Lemma trimStart_id c tl : Js.isWhiteSpace c = false -> Js.trimStart (c :: tl) = c :: tl.
Proof. intros H. cbn. rewrite H. reflexivity. Qed.

Lemma trim_id s :
  Forall (fun c => Js.isWhiteSpace c = false) s -> Js.trim s = s.
Proof.
  intros H. unfold Js.trim.
  assert (Hts : forall l, Forall (fun c => Js.isWhiteSpace c = false) l -> Js.trimStart l = l).
  { intros [|c tl] Hl; [reflexivity|]. apply trimStart_id. inversion Hl; assumption. }
  rewrite (Hts s H). rewrite Hts by (apply Forall_rev; exact H). apply rev_involutive.
Qed.

Lemma allDigits_digits s :
  s <> [] -> Forall (fun c => Js.isDigit c = true) s ->
  Js.allDigits 10 s = Some (value10 s 0).
Proof.
  intros Hne Hs. unfold Js.allDigits.
  pose proof (digitsPrefix_digits s 0 0%nat [] Hs I) as E. rewrite app_nil_r in E.
  rewrite E. cbn [Nat.add]. rewrite Nat.eqb_refl.
  destruct s; [congruence|]. reflexivity.
Qed.

Lemma parseInt_digits s :
  s <> [] -> Forall (fun c => Js.isDigit c = true) s ->
  Js.parseInt s = Some (value10 s 0).
Proof.
  intros Hne Hs. unfold Js.parseInt.
  destruct s as [|c tl]; [congruence|].
  pose proof Hs as Hs'. apply Forall_cons_iff in Hs'. destruct Hs' as [Hc _].
  rewrite trimStart_id by (apply digit_not_space; exact Hc).
  pose proof (digitsPrefix_digits (c :: tl) 0 0%nat [] Hs I) as E. rewrite app_nil_r in E.
  destruct c as [[] [] [] [] [] [] [] []]; try discriminate Hc;
    lazy beta iota; rewrite E; reflexivity.
Qed.

Lemma BigInt_digits s :
  s <> [] -> Forall (fun c => Js.isDigit c = true) s ->
  Js.BigInt s = Some (value10 s 0).
Proof.
  intros Hne Hs. unfold Js.BigInt.
  rewrite trim_id by (eapply Forall_impl; [|exact Hs]; apply digit_not_space).
  rewrite <- (allDigits_digits s Hne Hs).
  destruct s as [|c tl]; [congruence|].
  apply Forall_cons_iff in Hs. destruct Hs as [Hc Htl].
  destruct c as [[] [] [] [] [] [] [] []]; try discriminate Hc; try reflexivity.
  destruct tl as [|c2 tl2]; [reflexivity|].
  apply Forall_cons_iff in Htl. destruct Htl as [Hc2 _].
  destruct c2 as [[] [] [] [] [] [] [] []]; try discriminate Hc2; reflexivity.
Qed.

Lemma BigInt_minus_digits s :
  s <> [] -> Forall (fun c => Js.isDigit c = true) s ->
  Js.BigInt ("-"%char :: s) = Some (- value10 s 0).
Proof.
  intros Hne Hs. unfold Js.BigInt.
  rewrite trim_id.
  - rewrite (allDigits_digits s Hne Hs). reflexivity.
  - constructor; [reflexivity|]. eapply Forall_impl; [|exact Hs]. apply digit_not_space.
Qed.

Lemma to_uint_nonnil p : Js.uintDigits (Pos.to_uint p) <> [].
Proof.
  pose proof (DecimalPos.Unsigned.to_uint_nonnil p) as H.
  destruct (Pos.to_uint p); cbn; congruence.
Qed.

Lemma intToString_nonneg n :
  0 <= n ->
  exists u, Js.intToString n = Js.uintDigits u /\ Js.uintDigits u <> [] /\ Z.of_uint u = n.
Proof.
  intros Hn. unfold Js.intToString. pose proof (DecimalZ.of_to n) as E.
  destruct n as [|p|p]; [| |lia]; cbn [Z.to_int] in *.
  - exists (Decimal.D0 Decimal.Nil). repeat split. cbn. congruence.
  - exists (Pos.to_uint p). repeat split; [apply to_uint_nonnil|exact E].
Qed.

(** Decimal round trips. *)
Lemma parseInt_intToString n : 0 <= n -> Js.parseInt (Js.intToString n) = Some n.
Proof.
  intros Hn. destruct (intToString_nonneg n Hn) as (u & -> & Hne & <-).
  rewrite parseInt_digits by (auto using uintDigits_digits). rewrite value10_to_uint.
  reflexivity.
Qed.

Lemma BigInt_intToString z : Js.BigInt (Js.intToString z) = Some z.
Proof.
  destruct (Z_le_gt_dec 0 z) as [Hz|Hz].
  - destruct (intToString_nonneg z Hz) as (u & -> & Hne & <-).
    rewrite BigInt_digits by (auto using uintDigits_digits). rewrite value10_to_uint.
    reflexivity.
  - destruct z as [|p|p]; try lia. unfold Js.intToString. cbn [Z.to_int].
    rewrite BigInt_minus_digits by (auto using uintDigits_digits, to_uint_nonnil).
    rewrite value10_to_uint. f_equal.
    pose proof (DecimalZ.of_to (Z.neg p)) as E. cbn [Z.to_int Z.of_int] in E. exact E.
Qed.

Lemma intToString_noCRLF_digits n :
  0 <= n -> Forall (fun c => Js.isDigit c = true) (Js.intToString n).
Proof.
  intros Hn. destruct (intToString_nonneg n Hn) as (u & -> & _). apply uintDigits_digits.
Qed.

Lemma digits_findCRLF s :
  Forall (fun c => Js.isDigit c = true) s -> Js.findCRLF s = None.
Proof.
  induction s as [|c tl IH]; intros H; [reflexivity|].
  apply Forall_cons_iff in H. destruct H as [Hc Htl].
  destruct tl as [|c2 tl2]; [reflexivity|].
  change (Js.findCRLF (c :: c2 :: tl2))
    with (if Ascii.eqb c CR && Ascii.eqb c2 LF then Some 0%nat
          else option_map S (Js.findCRLF (c2 :: tl2))).
  rewrite IH by assumption.
  destruct (Ascii.eqb_spec c CR) as [->|]; [discriminate Hc|]. reflexivity.
Qed.

End JsFacts.

(** ** Values without children are parsed back from their encoding *)

Module LeafFacts.
Import Parser JsFacts.

Ltac run_monad :=
  unfold bind, get, ret, throw, setOffset, setFrames, setPendingAttributes;
  cbn [_buffer _offset _frames _pendingAttributes].
(** X12.  Normalising a tag gives a text without ['#'] and without
    lower-case letters, and normalising again, or upper-casing first,
    changes nothing: two spellings that differ in case and in ['#'] only
    name the same tag. *)
Theorem normalize_tag_canonical (s : string) :
  normalize_tag (normalize_tag s) = normalize_tag s
  /\ normalize_tag (upper s) = normalize_tag s
  /\ normalize_tag (String "#" s) = normalize_tag s
  /\ char_in "#" (normalize_tag s) = false
  /\ all_chars (fun c => negb (is_lower c)) (normalize_tag s) = true.
Proof.
split; [apply normalize_tag_idem|]. split; [|split; [reflexivity|split]].
- unfold normalize_tag. now rewrite remove_upper, upper_idem.
- unfold normalize_tag. rewrite <- remove_upper. apply char_in_remove_char.
- apply upper_no_lower.
Qed.

Lemma span_split (p : ascii -> bool) (s : string) :
  exists pre,
    s = (pre ++ snd (span p s))%string
    /\ all_chars p pre = true
    /\ String.length pre = fst (span p s)
    /\ match snd (span p s) with
       | EmptyString => True
       | String c _ => p c = false
       end.
Proof.
induction s as [|c s IH]; simpl.
- now exists EmptyString.
- destruct (p c) eqn:Hc.
  + destruct IH as (pre & Hs & Hall & Hlen & Hrest).
    destruct (span p s) as [n rest]. simpl in *.
    exists (String c pre). simpl. rewrite Hc, Hall, Hlen, <- Hs. repeat split. exact Hrest.
  + exists EmptyString. simpl. repeat split. exact Hc.
Qed.

Lemma span_app (p : ascii -> bool) (pre rest : string) :
  all_chars p pre = true ->
  match rest with
  | EmptyString => True
  | String c _ => p c = false
  end ->
  span p (pre ++ rest) = (String.length pre, rest).
Proof.
intros Hall Hrest. induction pre as [|c pre IH]; simpl in *.
- destruct rest as [|c rest]; simpl; [reflexivity|]. now rewrite Hrest.
- apply andb_true_iff in Hall. destruct Hall as [Hc Hall].
  rewrite Hc, (IH Hall). reflexivity.
Qed.

(** X13.  [validate_player_tag] accepts exactly the texts whose upper-case
    form is a well-formed tag, or a well-formed tag followed by one line
    feed. *)
Theorem validate_player_tag_accepts (tag : string) :
  validate_player_tag tag = true
  <-> exists body,
        well_formed_tag body = true
        /\ (upper tag = body
            \/ upper tag = (body ++ String line_feed EmptyString)%string).
Proof.
unfold validate_player_tag, well_formed_tag. split.
- destruct (span_split in_tag_alphabet (upper tag)) as (pre & Hs & Hall & Hlen & _).
  destruct (span in_tag_alphabet (upper tag)) as [n rest]. simpl in *.
  intros Hok. apply andb_true_iff in Hok. destruct Hok as [Hn Hdollar].
  exists pre. rewrite Hall, Hlen, Hn. split; [reflexivity|].
  destruct rest as [|c [|c' rest]]; simpl in Hdollar; try discriminate.
  + left. rewrite Hs. clear. induction pre; simpl; [reflexivity|now f_equal].
  + right. apply Ascii.eqb_eq in Hdollar. now subst c.
- intros (body & Hwf & Hup). apply andb_true_iff in Hwf. destruct Hwf as [Hall Hlen].
  destruct Hup as [->| ->].
  + replace body with (body ++ EmptyString)%string
      by (clear; induction body; simpl; [reflexivity|now f_equal]).
    rewrite (span_app _ body EmptyString Hall I). now rewrite Hlen.
  + rewrite (span_app _ body (String line_feed EmptyString) Hall eq_refl).
    rewrite Hlen. reflexivity.
Qed.

(** ** More on save and load *)

Lemma stored_loaded_keys (l : dict string (list string)) :
  stored_keys (loaded_keys l) = l.
Proof.
unfold stored_keys, loaded_keys. rewrite map_map. simpl.
rewrite <- (map_id l) at 2. apply map_ext. now intros [k v].
Qed.

(** X14.  The backup is the previous write: after two successful saves,
    the backup file holds what the first one wrote, and a load that finds
    only this backup gives back the registry of the first save. *)
Theorem backup_holds_previous_save (st1 st2 : state) (dk : disk) :
  is_dict (player_data st1) ->
  let dk2 := save_player_data IoOk st2 (save_player_data IoOk st1 dk) in
  backup dk2 = Holds (dump_document st1)
  /\ exists st',
       load_player_data {| primary := Missing; backup := backup dk2 |} = Return st'
       /\ player_data st' = player_data st1.
Proof.
intros Hd. cbv zeta. simpl. split; [reflexivity|].
eexists. split; [reflexivity|]. simpl. now apply from_pairs_dict.
Qed.

Lemma backup_holds_previous_save_witness :
  let st1 := {| player_data :=
                  [("PYL", {| discord_id := 42; points := 20; name := "ann" |})];
                user_accounts := [(KInt 42, ["PYL"])] |} in
  let dk := {| primary := Missing; backup := Missing |} in
  is_dict (player_data st1)
  /\ backup (save_player_data IoOk empty_state (save_player_data IoOk st1 dk))
     = Holds (dump_document st1).
Proof.
split; [reflexivity|].
apply (backup_holds_previous_save
         {| player_data :=
              [("PYL", {| discord_id := 42; points := 20; name := "ann" |})];
            user_accounts := [(KInt 42, ["PYL"])] |}
         empty_state {| primary := Missing; backup := Missing |}).
reflexivity.
Defined.

(** X15.  Loading a file that holds both members as dictionaries and saving
    at once writes the same document back. *)
Theorem load_save_round_trip (pd : dict string player)
    (ua : dict string (list string)) (bk : file) (dk' : disk) :
  is_dict pd -> is_dict ua ->
  let d := {| doc_player_data := Some pd; doc_user_accounts := Some ua |} in
  exists st,
    load_player_data {| primary := Holds d; backup := bk |} = Return st
    /\ primary (save_player_data IoOk st dk') = Holds d.
Proof.
intros Hpd Hua. cbv zeta. eexists. split; [reflexivity|].
simpl. unfold dump_document. simpl.
rewrite stored_loaded_keys, (from_pairs_dict _ Hpd), (from_pairs_dict _ Hua).
reflexivity.
Qed.

Lemma load_save_round_trip_witness :
  let pd := [("PYL", {| discord_id := 42; points := 20; name := "ann" |})] in
  let ua := [("42", ["PYL"])] in
  let d := {| doc_player_data := Some pd; doc_user_accounts := Some ua |} in
  (is_dict pd /\ is_dict ua)
  /\ exists st,
       load_player_data {| primary := Holds d; backup := Missing |} = Return st
       /\ primary (save_player_data IoOk st {| primary := Holds d; backup := Missing |})
          = Holds d.
Proof.
split; [split; reflexivity|].
apply (load_save_round_trip
         [("PYL", {| discord_id := 42; points := 20; name := "ann" |})]
         [("42", ["PYL"])] Missing); reflexivity.
Defined.

(** ** More on the trailing-comma cleanup *)

Section CleanupMore.
Variable close : ascii.
Hypothesis close_not_comma : Ascii.eqb close "," = false.
Hypothesis close_not_space : is_re_space close = false.

Lemma significant_sub_comma (s : string) :
  significant (sub_comma close 0 s) = significant s
  /\ forall n, spaces_then close s = Some n ->
       String close (significant (sub_comma close n s)) = significant s.
Proof.
induction s as [|c s [IH0 IHn]]; simpl; [split; [reflexivity|discriminate]|].
split.
- destruct (Ascii.eqb c ",") eqn:Hc; simpl.
  + destruct (spaces_then close s) as [n|] eqn:Hn; simpl.
    * rewrite close_not_comma, close_not_space. simpl. now apply IHn.
    * now rewrite Hc, IH0.
  + rewrite Hc. simpl. destruct (is_re_space c); now rewrite IH0.
- intros n. destruct (is_re_space c) eqn:Hsp.
  + destruct (spaces_then close s) as [k|] eqn:Hk; simpl; [|discriminate].
    intros [= <-]. rewrite orb_true_r. now apply IHn.
  + destruct (Ascii.eqb_spec c close) as [->|_]; [|discriminate].
    intros [= <-]. rewrite close_not_comma. simpl. now rewrite IH0.
Qed.

Lemma length_sub_comma (s : string) :
  (String.length (sub_comma close 0 s) <= String.length s)%nat
  /\ forall n, spaces_then close s = Some n ->
       (S (String.length (sub_comma close n s)) <= String.length s)%nat.
Proof.
induction s as [|c s [IH0 IHn]]; simpl; [split; [lia|discriminate]|].
split.
- destruct (Ascii.eqb c ",").
  + destruct (spaces_then close s) as [n|] eqn:Hn; simpl; [|lia].
    specialize (IHn n eq_refl). lia.
  + simpl. lia.
- intros n. destruct (is_re_space c).
  + destruct (spaces_then close s) as [k|] eqn:Hk; simpl; [|discriminate].
    intros [= <-]. specialize (IHn k eq_refl). lia.
  + destruct (Ascii.eqb c close); [|discriminate]. intros [= <-]. lia.
Qed.

(** After a comma that is followed neither by [close] nor by another
    comma, the substitution leaves nothing for the pattern of [x]. *)
Lemma spaces_then_sub_comma (x : ascii) (s : string) :
  spaces_then x s = None -> spaces_then close s = None ->
  spaces_then "," s = None ->
  spaces_then x (sub_comma close 0 s) = None.
Proof.
induction s as [|c s IH]; simpl; [reflexivity|].
destruct (is_re_space c) eqn:Hsp.
- intros Hx Hc Hk.
  assert (Hcomma : Ascii.eqb c "," = false).
  { destruct (Ascii.eqb_spec c ",") as [->|]; [discriminate|reflexivity]. }
  rewrite Hcomma. simpl. rewrite Hsp.
  destruct (spaces_then x s); [discriminate|].
  destruct (spaces_then close s); [discriminate|].
  destruct (spaces_then "," s); [discriminate|].
  now rewrite IH.
- destruct (Ascii.eqb c x) eqn:Hx; [discriminate|].
  destruct (Ascii.eqb c close) eqn:Hc; [discriminate|].
  destruct (Ascii.eqb c ",") eqn:Hk; [discriminate|].
  intros _ _ _. simpl. now rewrite Hsp, Hx.
Qed.

Lemma comma_before_sub_comma (x : ascii) (s : string) :
  x = close \/ comma_before x s = false ->
  comma_before "," s = false ->
  comma_before x (sub_comma close 0 s) = false
  /\ forall n, spaces_then close s = Some n ->
       comma_before x (sub_comma close n s) = false.
Proof.
induction s as [|c s IH]; simpl; [split; [reflexivity|discriminate]|].
intros Hx Hndc. apply orb_false_iff in Hndc. destruct Hndc as [Hhere Hndc].
assert (Hx' : x = close \/ comma_before x s = false).
{ destruct Hx as [Hx|Hx]; [now left|right].
  apply orb_false_iff in Hx. tauto. }
destruct (IH Hx' Hndc) as [IH0 IHn]. split.
- destruct (Ascii.eqb c ",") eqn:Hc; simpl.
  + simpl in Hhere.
    destruct (spaces_then "," s) eqn:Hk; [discriminate|].
    destruct (spaces_then close s) as [n|] eqn:Hn; simpl.
    * rewrite close_not_comma. simpl. now apply IHn.
    * rewrite Hc, IH0. simpl.
      rewrite spaces_then_sub_comma; [reflexivity| |exact Hn|exact Hk].
      destruct Hx as [->|Hx]; [exact Hn|].
      simpl in Hx. apply orb_false_iff in Hx.
      destruct Hx as [Hx _]. now destruct (spaces_then x s).
  + now rewrite Hc, IH0.
- intros n. destruct (is_re_space c).
  + destruct (spaces_then close s) as [k|] eqn:Hk; simpl; [|discriminate].
    intros [= <-]. now apply IHn.
  + destruct (Ascii.eqb c close); [|discriminate]. intros [= <-]. exact IH0.
Qed.
End CleanupMore.

(** X16.  The cleanup deletes commas and whitespace only: every other
    character of the text survives, in order, and the text never gets
    longer. *)
Theorem cleanup_keeps_significant (s : string) :
  significant (cleanup s) = significant s
  /\ (String.length (cleanup s) <= String.length s)%nat.
Proof.
unfold cleanup. split.
- rewrite (proj1 (significant_sub_comma "}" eq_refl eq_refl _)).
  apply (proj1 (significant_sub_comma "]" eq_refl eq_refl _)).
- pose proof (proj1 (length_sub_comma "}" (sub_comma "]" 0 s))).
  pose proof (proj1 (length_sub_comma "]" s)). lia.
Qed.

(** X17.  Where no two commas of the text are separated by whitespace
    only, one pass of the cleanup leaves no comma before a closing
    bracket or brace, so a second pass changes nothing. *)
Theorem cleanup_stable_without_double_commas (s : string) :
  comma_before "," s = false ->
  clean (cleanup s) = true /\ cleanup (cleanup s) = cleanup s.
Proof.
intros Hndc.
assert (Hclean : clean (cleanup s) = true).
{ unfold cleanup, clean.
  destruct (comma_before_sub_comma "]" eq_refl "]" s (or_introl eq_refl) Hndc)
    as [Hsq _].
  destruct (comma_before_sub_comma "]" eq_refl "," s (or_intror Hndc) Hndc)
    as [Hndc1 _].
  destruct (comma_before_sub_comma "}" eq_refl "]" _ (or_intror Hsq) Hndc1)
    as [Hsq2 _].
  destruct (comma_before_sub_comma "}" eq_refl "}" _ (or_introl eq_refl) Hndc1)
    as [Hcu2 _].
  now rewrite Hsq2, Hcu2. }
split; [exact Hclean|now apply cleanup_clean].
Qed.

Lemma cleanup_stable_without_double_commas_witness :
  comma_before "," "[{1: 2,}, {3: 4, },  ]" = false
  /\ cleanup (cleanup "[{1: 2,}, {3: 4, },  ]") = cleanup "[{1: 2,}, {3: 4, },  ]".
Proof.
split; [reflexivity|].
apply (cleanup_stable_without_double_commas "[{1: 2,}, {3: 4, },  ]"). reflexivity.
Defined.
☆ ☆ ☆ ☆
WORK REQUEST: Repeat exactly the lines of the data from the first one through the line with "apply Forall_cons_iff in Hs.", both of them included.

ANSWER SECTION:
Lemma trimStart_id c tl : Js.isWhiteSpace c = false -> Js.trimStart (c :: tl) = c :: tl.
Proof. intros H. cbn. rewrite H. reflexivity. Qed.

Lemma trim_id s :
  Forall (fun c => Js.isWhiteSpace c = false) s -> Js.trim s = s.
Proof.
  intros H. unfold Js.trim.
  assert (Hts : forall l, Forall (fun c => Js.isWhiteSpace c = false) l -> Js.trimStart l = l).
  { intros [|c tl] Hl; [reflexivity|]. apply trimStart_id. inversion Hl; assumption. }
  rewrite (Hts s H). rewrite Hts by (apply Forall_rev; exact H). apply rev_involutive.
Qed.

Lemma allDigits_digits s :
  s <> [] -> Forall (fun c => Js.isDigit c = true) s ->
  Js.allDigits 10 s = Some (value10 s 0).
Proof.
  intros Hne Hs. unfold Js.allDigits.
  pose proof (digitsPrefix_digits s 0 0%nat [] Hs I) as E. rewrite app_nil_r in E.
  rewrite E. cbn [Nat.add]. rewrite Nat.eqb_refl.
  destruct s; [congruence|]. reflexivity.
Qed.

Lemma parseInt_digits s :
  s <> [] -> Forall (fun c => Js.isDigit c = true) s ->
  Js.parseInt s = Some (value10 s 0).
Proof.
  intros Hne Hs. unfold Js.parseInt.
  destruct s as [|c tl]; [congruence|].
  pose proof Hs as Hs'. apply Forall_cons_iff in Hs'. destruct Hs' as [Hc _].
  rewrite trimStart_id by (apply digit_not_space; exact Hc).
  pose proof (digitsPrefix_digits (c :: tl) 0 0%nat [] Hs I) as E. rewrite app_nil_r in E.
  destruct c as [[] [] [] [] [] [] [] []]; try discriminate Hc;
    lazy beta iota; rewrite E; reflexivity.
Qed.

Lemma BigInt_digits s :
  s <> [] -> Forall (fun c => Js.isDigit c = true) s ->
  Js.BigInt s = Some (value10 s 0).
Proof.
  intros Hne Hs. unfold Js.BigInt.
  rewrite trim_id by (eapply Forall_impl; [|exact Hs]; apply digit_not_space).
  rewrite <- (allDigits_digits s Hne Hs).
  destruct s as [|c tl]; [congruence|].
  apply Forall_cons_iff in Hs. destruct Hs as [Hc Htl].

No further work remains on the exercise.